• **What you are asked to do**: I'd like every record written out again, exactly as it is.

• **Listed records**:
BEGIN
(* ===== verification/Persister.v ===== *)
(** * Persister ([lab2_raft/raft/persister.go])

    The stable storage of a peer: every operation runs under the persister's
    own mutex, so each is one state transformer.  A [nil] slice and an empty
    one are not told apart by any reader ([readPersist] tests the length). *)

From S2P Require Import Prelude.

Record Persister := mkPersister { raftstate : list Z; snapshot : list Z }.

Definition MakePersister : Persister := mkPersister [] [].

Definition Copy (ps : Persister) : Persister :=
  let np := MakePersister in
  let np := mkPersister (raftstate ps) (snapshot np) in
  mkPersister (raftstate np) (snapshot ps).

Definition SaveRaftState (state : list Z) (ps : Persister) : Persister :=
  mkPersister state (snapshot ps).

Definition ReadRaftState (ps : Persister) : list Z := raftstate ps.

Definition RaftStateSize (ps : Persister) : Z := zlen (raftstate ps).

Definition SaveStateAndSnapshot (state snap : list Z) (ps : Persister) : Persister :=
  mkPersister state snap.

Definition ReadSnapshot (ps : Persister) : list Z := snapshot ps.

Definition SnapshotSize (ps : Persister) : Z := zlen (snapshot ps).

(** ** What the persister promises

    An abstract store of two cells, each write replacing its cell (or both,
    atomically) and leaving the other; [Copy] is a value copy, so a killed
    instance that keeps writing to the old object cannot reach the new one. *)

Inductive PersisterOp :=
  | OpSave (state : list Z)
  | OpSaveBoth (state snap : list Z)
  | OpCopy.

Definition persister_exec (ps : Persister) (o : PersisterOp) : Persister :=
  match o with
  | OpSave s => SaveRaftState s ps
  | OpSaveBoth s n => SaveStateAndSnapshot s n ps
  | OpCopy => Copy ps
  end.

(** The last value written to each cell by a history of operations. *)
Definition last_state (init : list Z) (ops : list PersisterOp) : list Z :=
  fold_left (fun s o => match o with OpSave x | OpSaveBoth x _ => x | OpCopy => s end) ops init.
Definition last_snapshot (init : list Z) (ops : list PersisterOp) : list Z :=
  fold_left (fun s o => match o with OpSaveBoth _ x => x | _ => s end) ops init.

Lemma persister_exec_cells ps ops :
  fold_left persister_exec ops ps =
  mkPersister (last_state (raftstate ps) ops) (last_snapshot (snapshot ps) ops).
Proof.
  revert ps. induction ops as [|o ops IH]; intros [s n]; [done|].
  simpl. rewrite IH. by destruct o.
Qed.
END
• **Response to the exercise**:
(* ===== verification/Persister.v ===== *)
(** * Persister ([lab2_raft/raft/persister.go])

    The stable storage of a peer: every operation runs under the persister's
    own mutex, so each is one state transformer.  A [nil] slice and an empty
    one are not told apart by any reader ([readPersist] tests the length). *)

From S2P Require Import Prelude.

Record Persister := mkPersister { raftstate : list Z; snapshot : list Z }.

Definition MakePersister : Persister := mkPersister [] [].

Definition Copy (ps : Persister) : Persister :=
  let np := MakePersister in
  let np := mkPersister (raftstate ps) (snapshot np) in
  mkPersister (raftstate np) (snapshot ps).

Definition SaveRaftState (state : list Z) (ps : Persister) : Persister :=
  mkPersister state (snapshot ps).

Definition ReadRaftState (ps : Persister) : list Z := raftstate ps.

Definition RaftStateSize (ps : Persister) : Z := zlen (raftstate ps).

Definition SaveStateAndSnapshot (state snap : list Z) (ps : Persister) : Persister :=
  mkPersister state snap.

Definition ReadSnapshot (ps : Persister) : list Z := snapshot ps.

Definition SnapshotSize (ps : Persister) : Z := zlen (snapshot ps).

(** ** What the persister promises

    An abstract store of two cells, each write replacing its cell (or both,
    atomically) and leaving the other; [Copy] is a value copy, so a killed
    instance that keeps writing to the old object cannot reach the new one. *)

Inductive PersisterOp :=
  | OpSave (state : list Z)
  | OpSaveBoth (state snap : list Z)
  | OpCopy.

Definition persister_exec (ps : Persister) (o : PersisterOp) : Persister :=
  match o with
  | OpSave s => SaveRaftState s ps
  | OpSaveBoth s n => SaveStateAndSnapshot s n ps
  | OpCopy => Copy ps
  end.

(** The last value written to each cell by a history of operations. *)
Definition last_state (init : list Z) (ops : list PersisterOp) : list Z :=
  fold_left (fun s o => match o with OpSave x | OpSaveBoth x _ => x | OpCopy => s end) ops init.
Definition last_snapshot (init : list Z) (ops : list PersisterOp) : list Z :=
  fold_left (fun s o => match o with OpSaveBoth _ x => x | _ => s end) ops init.

Lemma persister_exec_cells ps ops :
  fold_left persister_exec ops ps =
  mkPersister (last_state (raftstate ps) ops) (last_snapshot (snapshot ps) ops).
Proof.
  revert ps. induction ops as [|o ops IH]; intros [s n]; [done|].
  simpl. rewrite IH. by destruct o.
Qed.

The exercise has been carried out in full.